We compute bounds and forecasts on screened modified gravity theories, specializing to the chameleon model in Casimir force experiments. In particular, we investigate the classical interaction between a plate and sphere subject to a screened interaction of the chameleon type. We compare numerical simulations of the field profile and the classical pressure exerted on the sphere to analytical approximations for these nonlinear field theories. In particular, we focus on the proximity force approximation (PFA) and show that, within the range of sphere sizes R and plate-sphere distance D simulated numerically, the PFA does not reproduce the numerical results. This differs from the case of linear field theories such as Newtonian gravity and a Yukawa model where the PFA coincides with the exact results. We show that, for chameleon theories, the screening factor approximation, whereby the sphere is modeled as a screened sphere embedded in the external field due to the plates, fares better and can be used in the regime D greater than or similar to R to extract constraints and forecasts from existing and forthcoming data.

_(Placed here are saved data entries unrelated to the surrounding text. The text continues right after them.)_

Lemma new_classifier_outcomes_witness :
  exists w',
    new_classifier Mock.provider BALANCED Scenario.three
    = Some (Ok {| EmailClassifier.mode := BALANCED; EmailClassifier.model := None |}, w') /\
    calls w' = [CLoadModel].
Proof.
  destruct (new_classifier_outcomes Mock.provider BALANCED Scenario.three) as (_ & H).
  destruct (H ltac:(discriminate)) as (_ & Hmissing & _).
  destruct (Hmissing (prov Scenario.three) eq_refl) as (E & _).
  eexists. split; [exact E|reflexivity].
Defined.

Lemma get_messages_without_request_witness :
  GmailService.get_messages Mock.provider default_settings 10 UNREAD (Some (-5))
    Scenario.three
  = Some (Ok [], Scenario.three).
Proof.
  apply (get_messages_without_request Mock.provider default_settings 9 UNREAD (Some (-5))
           Scenario.three).
  cbn. lia.
Defined.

In particular, we forecast that future Casimir experiments would corroborate the closing of the parameter space for the simplest of chameleon models at the dark energy scale.

Automated summary

This paper calculates bounds and forecasts for screened modified gravity theories, focusing on the chameleon model in Casimir force experiments. Numerical simulations are compared to analytical approximations, specifically the proximity force approximation (PFA) and the screening factor approximation. Results show that the PFA does not accurately reproduce the numerical results for the chameleon model, but the screening factor approximation fares better in extracting constraints and forecasts from data.